CORRECTION: Mike Neal is the Howard County sheriff. He was misidentified in a headline on a previous version of this article.
FAYETTE — When Mike Neal became sheriff of Howard County in January 2013, he decided to make the unsolved homicide of Jon Spurling a top priority.
More than a year later, Zack Jefferson, of Excello in Macon county, has been charged with armed criminal action and first-degree murder in the shooting death of Spurling in his rural Harrisburg home on Aug. 15, 2011.
"Through dedication and perseverance and long hours and lots of interviews and such things, yesterday we felt that we had enough information and enough reason to put Zack Jefferson in custody for the murder of Jon Spurling," Neal said at a news conference Thursday afternoon in Fayette.
Jefferson, 34, was interviewed as a suspect Wednesday morning at the Moberly Police Department and arrested afterward. He was being held without bail in Howard County.
Neal said that investigators are following other leads but that he has no reason to think others were involved in Spurling's death.
"Whether you're coming at this angle or that angle, it keeps coming back to this one person," Neal said.
Spurling, 39, was found dead in his home by his father, Harold Spurling, who received a call from Spurling's boss, Jerry Campbell, when his son failed to come into work on Aug. 16, according to a probable-cause statement. He was found shot once in the abdomen and once in the head with a 9 mm gun.
Jefferson's former spouse, referred to as S.J. in the probable cause statement, was Spurling's wife before she married Jefferson. She reported that Jefferson was jealous of Spurling, and she described him as "controlling" and "possessive," according to the probable cause statement.
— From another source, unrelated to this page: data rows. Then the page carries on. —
(** * MontePy / MCNPy: a shallow embedding of the syntax nodes, the
    half-space algebra, the card formatter and the isotope identifier
    parser.

    Python objects become records, mutation becomes explicit state
    passing, and a raised exception becomes the [Raise] branch of
    [result]. *)

From Stdlib Require Import ZArith QArith Qpower Qabs String Ascii List Bool.
From Stdlib Require Import Lia Lra Lqa.
From Stdlib Require Reals.
From stdpp Require Import gmap strings list.
Import ListNotations.

(** ** Exceptions and results *)

(** The exceptions the modelled code raises.  [BrokenObjectLinkError]
    carries the four constructor arguments the source passes. *)
Inductive exception : Type :=
  | TypeError
  | ValueError
  | NameError (name : string)
  | UnboundLocalError (name : string)
  | AttributeError (attr : string)
  | IndexError
  | UnsupportedFeature
  | MalformedInputError
  | UnknownElement
  | OutOfFuel   (* not a Python exception: a modelled loop did not end *)
  | BrokenObjectLinkError
      (parent_type : string) (parent_number : Z)
      (child_type : string) (child_number : Z).

Inductive result (A : Type) : Type :=
  | Ok (a : A)
  | Raise (e : exception).

Arguments Ok {A} a.
Arguments Raise {A} e.

Definition bind {A B} (r : result A) (k : A -> result B) : result B :=
  match r with
  | Ok a => k a
  | Raise e => Raise e
  end.

Notation "'let*' x ':=' r 'in' k" := (bind r (fun x => k))
  (at level 10, x name, r at level 100, k at level 200).

(** ** Python strings *)

Module PyStr.
(** X18: The errors [Down] returns, and what each of them tells. *)
Theorem Down_error_kinds (env : Faults) (steps : Z) (r : Migrator.t) (db : DB U)
    (e : error) :
  err (Down U execStmt env steps r db) = Some e ->
  (~ readable env /\ exists e', e = ErrJoin ErrFailedToGetAppliedMigrations e')
  \/ (readable env /\ ledger db = [] /\ e = ErrNoMigrationsToRollback)
  \/ (readable env /\ ledger db <> [] /\ beginFails env = true
      /\ e = ErrJoin ErrFailedToBeginTransaction ErrDriver)
  \/ (ledger db <> [] /\ e = ErrJoin ErrMigrationFailed ErrDriver)
  \/ (ledger db <> [] /\ e = ErrDriver /\ commitFails env = true).
Proof.
  destruct (readable_dec env) as [Hr|Hr].
  - rewrite (Down_readable execStmt env steps r db Hr).
    destruct (ledger db) as [|row rows] eqn:P.
    { cbn [err]. intros [= <-]. right. left. auto. }
    assert (row :: rows <> []) as Hne by discriminate.
    destruct (beginFails env) eqn:Hb.
    + unfold executeRollback, BeginTx. rewrite Hb. cbn [err].
      intros [= <-]. right. right. left. auto.
    + destruct (executeRollback_open env (selected steps db)
                  (buildMigrationMap (migrations r)) db Hb)
        as (e0 & tx' & new & _ & _ & K & ->).
      destruct e0 as [e0|]; [|destruct (commitFails env) eqn:Hc]; cbn [err];
        intros [= <-].
      * subst e0. right. right. right. left. auto.
      * right. right. right. right. auto.
  - destruct (Down_unreadable execStmt env steps r db Hr) as (e' & evs & -> & _).
    cbn [err]. intros [= <-]. left. eauto.
Qed.

End TransactionTheorems.

(** ** The Ledger across calls *)

Section LedgerFacts.
Import GoStrings Migrator Observed.
Context {U : Type} (execStmt : string -> U -> option U).

Lemma Up_self env r (db : DB U) :
  readable env ->
  migrations (self (Up U execStmt env r db)) = GoSort.Slice byID (migrations r).
Proof.
  intros Hr. rewrite (Up_readable execStmt env r db Hr).
  destruct (pending r db); [reflexivity|].
  destruct (executeMigrationBatch U execStmt env _ _ db) as [[e db'] evs]. reflexivity.
Qed.

Lemma filter_all {A} (f : A -> bool) l :
  (forall x, In x l -> f x = true) -> List.filter f l = l.
Proof.
  induction l as [|x l IH]; simpl; intros H; [reflexivity|].
  rewrite (H x) by now left. f_equal. apply IH. intros y Hy. apply H. now right.
Qed.

Lemma NoDup_app_disjoint {A} (l1 l2 : list A) x :
  List.NoDup (l1 ++ l2) -> In x l1 -> In x l2 -> False.
Proof.
  induction l1 as [|a l1 IH]; simpl; intros ND H1 H2; [contradiction|].
  apply List.NoDup_cons_iff in ND as [Na ND].
  destruct H1 as [->|H1]; [|now apply IH].
  apply Na, in_or_app. now right.
Qed.

Lemma NoDup_app_intro {A} (l1 l2 : list A) :
  List.NoDup l1 -> List.NoDup l2 -> (forall x, In x l1 -> In x l2 -> False) ->
  List.NoDup (l1 ++ l2).
Proof.
  induction l1 as [|a l1 IH]; simpl; intros N1 N2 D; [exact N2|].
  apply List.NoDup_cons_iff in N1 as [Na N1]. apply List.NoDup_cons_iff. split.
  - intros H. apply in_app_or in H as [H|H]; [now apply Na|]. apply (D a); auto.
  - apply IH; auto. intros x H1 H2. apply (D x); auto.
Qed.

Lemma kept_withoutIDs ids (row : MigrationStatus.t) :
  negb (existsb (String.eqb (MigrationStatus.ID row)) ids) = false
  <-> In (MigrationStatus.ID row) ids.
Proof.
  rewrite negb_false_iff, existsb_exists. split.
  - intros (id & Hin & E). apply String.eqb_eq in E. now rewrite E.
  - intros Hin. exists (MigrationStatus.ID row). split; [exact Hin|apply String.eqb_refl].
Qed.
When Jefferson was interviewed by investigators in 2011, he admitted he didn't know Spurling but had contacted him on Facebook and asked him about his previous relationship with S.J., according to the probable cause statement.
S.J. also reported that she had been contacted by "Josh Duncan," a fake Facebook account created by Jefferson, who admitted during Wednesday's interview with investigators to creating the account in order to question S.J. about their relationship. Jefferson questioned S.J. about her relationships with him and Spurling through the fake account.
When investigators revealed to S.J. that Duncan was actually Jefferson, she became upset, according to the probable cause statement.
On Wednesday, Jefferson said he might have possessed a Pontiac Grand Prix, a car similar to the one that neighbors said they had seen near Spurling' s home the night of his death, according to the probable cause statement.
The car, Neal said, "is one aspect of it, but there's a lot of other things that were not actually put in the probable cause. There's a lot else to it."
After the arrest was made on Wednesday, Neal said he contacted the family personally to notify them that a suspect was in custody.
"This was somebody's father, and this was somebody's son," Neal said at the news conference. "This was a person. This was a human being, and I made it a priority. And I would want somebody to do that for me if I had a family member who was killed."
Capt. Jeff Glandon of the Howard County Sheriff's Department said at least 25 investigators worked on the case, interviewing more than 50 people.
Glandon and Neal said they have made a commitment to make sure all procedures following the arrest are done properly.
"It is not over," Glandon said. "There's a lot of work to be done here."